Collected data entries:
(** [C8] What a published decision is: the instance is not spent by its touches; the entry band lies inside the instance's band and
    is still valid for entry; it has the stars asked for; and its reaction touches the structure's band at a bar not before the
    first one that may (the bars that formed the structure are excluded), is confirmed at that bar or later, and no bar in
    between touches the band again. *)
Theorem published_decision_sound u s i dec :
  publish u s i = Some (Some dec) → ts_FrozenFormationReaction s = false → band_ok (instanceZone i) →
  finite (ds_FVGEntryMaxWidthPrice (d_Settings (ts_Detector s))) = true →
  (in_Mitigated i = true → 0 < ts_RetestMaxTouches s ∧ in_Touches i <= ts_RetestMaxTouches s)%Z ∧
  (0 < ts_MaximumZoneTouches s → in_Touches i <= ts_MaximumZoneTouches s)%Z ∧
  within (r_Zone (td_Result dec)) (instanceZone i) ∧ EntryValid (td_Detector dec) (r_Zone (td_Result dec)) = true ∧
  (ConfluenceFloor (d_Settings (ts_Detector s)) <= decision_stars dec)%Z ∧
  ∃ conf, td_Confirmation dec = Some conf ∧ (in_TouchableFrom i <= Z.of_nat (lc_TouchIndex conf))%Z ∧
    lc_TouchIndex conf ≤ lc_ConfirmationIndex conf < length (lf_Bars (d_Frame (ts_Detector s))) ∧
    Reaction.bandTouched (lf_Bars (d_Frame (ts_Detector s)) !!! lc_TouchIndex conf) (structural_band i).1 (structural_band i).2 = true ∧
    ∀ j, lc_TouchIndex conf < j ≤ lc_ConfirmationIndex conf →
      Reaction.bandTouched (lf_Bars (d_Frame (ts_Detector s)) !!! j) (structural_band i).1 (structural_band i).2 = false.
Proof.
  intros (conf & H)%publish_spec Hfr Hb Hf. destruct H as [Hs Hd _ Hc [_ He] Hz Hst (grab & Hr)]. rewrite Hfr in Hr.
  unfold spent in Hs. apply orb_false_iff in Hs as [Hm Hx]. split; [|split].
  - intros Em. rewrite Em in Hm. cbn in Hm. apply orb_false_iff in Hm as [? ?]. lia.
  - intros ?. apply andb_false_iff in Hx as [?|?]; lia.
  - split_and!; [rewrite Hz; by apply optimize_within|done|done|]. exists conf.
    apply reactionFrom_spec in Hr as (H1 & H2 & H3 & H4 & _). rewrite Hd in H2, H3, H4. done.
Qed.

How to complete this task: Reproduce only the lines above spanning from the line containing "within (r_Zone (td_Result" through the line containing "- intros ?.", word for word.

Solution to this task:
  within (r_Zone (td_Result dec)) (instanceZone i) ∧ EntryValid (td_Detector dec) (r_Zone (td_Result dec)) = true ∧
  (ConfluenceFloor (d_Settings (ts_Detector s)) <= decision_stars dec)%Z ∧
  ∃ conf, td_Confirmation dec = Some conf ∧ (in_TouchableFrom i <= Z.of_nat (lc_TouchIndex conf))%Z ∧
    lc_TouchIndex conf ≤ lc_ConfirmationIndex conf < length (lf_Bars (d_Frame (ts_Detector s))) ∧
    Reaction.bandTouched (lf_Bars (d_Frame (ts_Detector s)) !!! lc_TouchIndex conf) (structural_band i).1 (structural_band i).2 = true ∧
    ∀ j, lc_TouchIndex conf < j ≤ lc_ConfirmationIndex conf →
      Reaction.bandTouched (lf_Bars (d_Frame (ts_Detector s)) !!! j) (structural_band i).1 (structural_band i).2 = false.
Proof.
  intros (conf & H)%publish_spec Hfr Hb Hf. destruct H as [Hs Hd _ Hc [_ He] Hz Hst (grab & Hr)]. rewrite Hfr in Hr.
  unfold spent in Hs. apply orb_false_iff in Hs as [Hm Hx]. split; [|split].
  - intros Em. rewrite Em in Hm. cbn in Hm. apply orb_false_iff in Hm as [? ?]. lia.
  - intros ?. apply andb_false_iff in Hx as [?|?]; lia.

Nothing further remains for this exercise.